This still water runs deep.
I have a confession to make.
About two weeks after I got this job, I got the news that my stepfather, William Patrick Hurley found out he was dying of terminal pancreatic cancer. But let us not stand on formality, practically everyone knew him as Bill. He had been sick for quite a while and the writing was basically on the wall until the diagnosis was finally confirmed.
Point of order: don’t get sick in the Central Valley of California, as the vast majority of the hospitals there are terrible, in my opinion. It’s like Scrubs, but not funny. I really try not to bash the place where I grew up, but at times like these (and while trying to avoid the No Politics rule) - it’s hard.
Anyway, I told the writers’ room of TrueBlueLA, and I asked them to keep my pain to themselves. They all complied for which I am grateful. Moreover, I did not miss a deadline and I met my quota every single week, except the week that Trevor Bauer decided he missed being a YouTuber. I have always considered myself a professional, and that’s what professionals do - they keep working and do their job without complaint until they physically cannot. That mindset applies to both my day job as a transactional attorney and my gig writing here.
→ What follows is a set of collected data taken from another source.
(** * statuspage: status and incident derivation, content diffing, configuration

    A shallow embedding of [statuspage/statuspage.py] and the properties of
    its derivation logic.

    Conventions of the embedding:
    - a Python [str] is a Rocq [string] holding the UTF-8 bytes of the text,
      a lone surrogate (which a [str] may hold and UTF-8 has no code for)
      as the three bytes ED A0..BF 80..BF; so [bytes(c, "utf-8")] is
      [list_byte_of_string] on a text without surrogates and a
      [UnicodeEncodeError] on one with, and the order of [sorted] on names
      is [String.leb];
    - Python [bytes] are [list byte];
    - [None] is the [None] of an [option];
    - an [OrderedDict] (and a Python 3.7+ [dict]) is an association list in
      insertion order;
    - a [datetime] is a [Z] (seconds on some clock);
    - a raised exception is the [Raise] branch of [outcome], an exception
      standing for its class;
    - the module's own test of the interpreter, [PY3], is a parameter of the
      code that depends on it;
    - calls to the GitHub API read a snapshot of the repository ([Repo]) and
      are recorded, with their arguments, in a log of [event]s. *)

From Stdlib Require Import List String Ascii ZArith Bool Lia.
From Stdlib Require Import Strings.Byte.
From Stdlib Require Import Permutation Sorted OrderedTypeEx.
Import ListNotations.

Set Warnings "-register-all".

Local Open Scope string_scope.
Local Open Scope list_scope.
On March 30, 2022, at about 12:12 pm, Bill finally was released from the physical agony of his cancer. He passed peacefully in his sleep surrounded by family and friends. We should all be so lucky.
However, the cancer did not beat him. Cancer only wins when one’s spirit is broken. Bill had his good days and had his bad days in the end, but he fought cancer to a draw. And now he knows the answer to the eternal mystery.
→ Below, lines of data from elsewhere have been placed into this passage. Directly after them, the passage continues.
(** ** The Filter Applicator ([apply_filters]) *)

(** The body of the date loop for one record: [Ok true] when the record is
    appended to [new_filtered].  The bare [except: pass] of the source turns
    every failure of the parsing into a record that is left out. *)
Definition date_match (date_f : date_f) (d : txn) : bool :=
  let date_str := get d "createdAt" (PStr "") in
  if truthy date_str then
    match date_str with
    | PStr s =>
        match Strptime.strptime_ymd (take_str 10 s) with
        | Ok (y, m) =>
            let match1 :=
              match df_year date_f with
              | Some fy => if negb (y =? fy) then false else true
              | None => true
              end in
            match df_month date_f with
            | Some fm => if negb (m =? fm) then false else match1
            | None => match1
            end
        | Raise _ => false
        end
    | _ => false
    end
  else false.

Definition date_descriptions (date_f : date_f) : result (list description) :=
  match df_month date_f, df_year date_f with
  | Some m, Some y =>
      name ← py_index month_names (m - 1); Ok [DescDate name y]
  | None, Some y => Ok [DescYear y]
  | _, None => Ok []
  end.

(** [d.get('mode', d.get('txnMode', '')).upper() == mode.upper()] *)
Definition mode_match (mode : string) (d : txn) : result bool :=
  u ← py_upper (get d "mode" (get d "txnMode" (PStr "")));
  Ok (String.eqb u (upper mode)).

(** [txn_type in d.get('pk_GSI_1', '')] *)
Definition type_match (txn_type : string) (d : txn) : result bool :=
  py_contains txn_type (get d "pk_GSI_1" (PStr "")).

(** [float(d.get('amount', 0))] *)
Definition amount_of (d : txn) : result float :=
  py_float (get d "amount" (PInt 0)).
(** [min_amt <= float(d.get('amount', 0)) <= max_amt] *)
Definition range_match (min_amt max_amt : float) (d : txn) : result bool :=
  a ← amount_of d; Ok (fle min_amt a && fle a max_amt).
In my ongoing quest to provide content and insight off the beaten path, I passionately recommend “The Leftovers,” an HBO modern classic about grief, loss, and not being spoon-fed the answers to unknowable questions. Just do not watch it at the start of a global pandemic after your better half has gone to bed. Then she will likely get up when you start silently weeping because you have been moved to tears by this gem of underrated television that virtually none of you watched.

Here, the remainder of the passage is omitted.